The thing about Monday is that it seems like it robs us of Sunday, but actually we do that ourselves. We give away our Sunday, and our Monday. We can, and should have a whole Sunday and a whole Monday… a whole day every day. We deserve clear minds and contented feelings. It begins by untying your own knots, one by one, whatever they are. Pick a spot and dive in. Find some uplifting thoughts. Watch them become things. 

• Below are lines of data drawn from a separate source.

Lemma live_none s s' :
  nothing_new s s' -> live_handles s = [] -> live_handles s' = [].
Proof.
  unfold nothing_new, live_handles. intros [E [O [S _]]] H.
  apply app_eq_nil in H. destruct H as [He H].
  apply app_eq_nil in H. destruct H as [Ho Hs].
  apply map_eq_nil in He. apply map_eq_nil in Ho.
  rewrite He in E. rewrite Ho in O. rewrite Hs in S.
  apply incl_l_nil in E. apply incl_l_nil in O. apply incl_l_nil in S.
  now rewrite E, O, S.
Qed.

(** A whole attempt: [startOutput] and the completion of the work it
    queued. *)
Lemma startOutput_attempt hint s :
  initialized (core s) = true ->
  pending s = [] ->
  let r := call startOutput [JsString hint] s in
  fst r = Return (Promise (next_promise s)) /\
  In (Resolve (next_promise s) (JsString "ok")) (trace (snd r)) /\
  pending (snd r) = [] /\
  nothing_new s (snd r).
Proof.
  intros H Q. unfold nothing_new.
  destruct s as [c q n t]. simpl in H, Q. subst q.
  crunch. rewrite H. crunch.
  destruct (can_create c "com.apple.videotoolbox.videoencoder.h264.gva");
    crunch; destruct (can_create c "adv_stream_aac"); crunch;
    (split; [reflexivity|]);
    (split; [rewrite !in_app_iff; simpl; tauto|]);
    (split; [reflexivity|]);
    rewrite <- ?app_assoc;
    (split; [first [apply incl_refl | solve_incl]|]);
    repeat split; apply incl_refl.
Qed.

The trick is to keep your eye on it. Stay committed, don’t be passive. You’ve got to take an active part in the evolution of those thoughts… you have to watch them become things. It’s in the watching that you rewire your brain, it’s there that healing happens. You are not your thoughts… you are the watcher of your thoughts. That is where your power lies. Make your thoughts meaningful, delicious, nourishing, full of life and affirmation. You must, because the message is going all the way down into your cells… right into your genes… telling them how to express themselves. Give them a healthy expression, and watch your whole body come alive in a new way. 

Welcome to a whole new way of being. A truly happy Monday. I appreciate you. Namaste.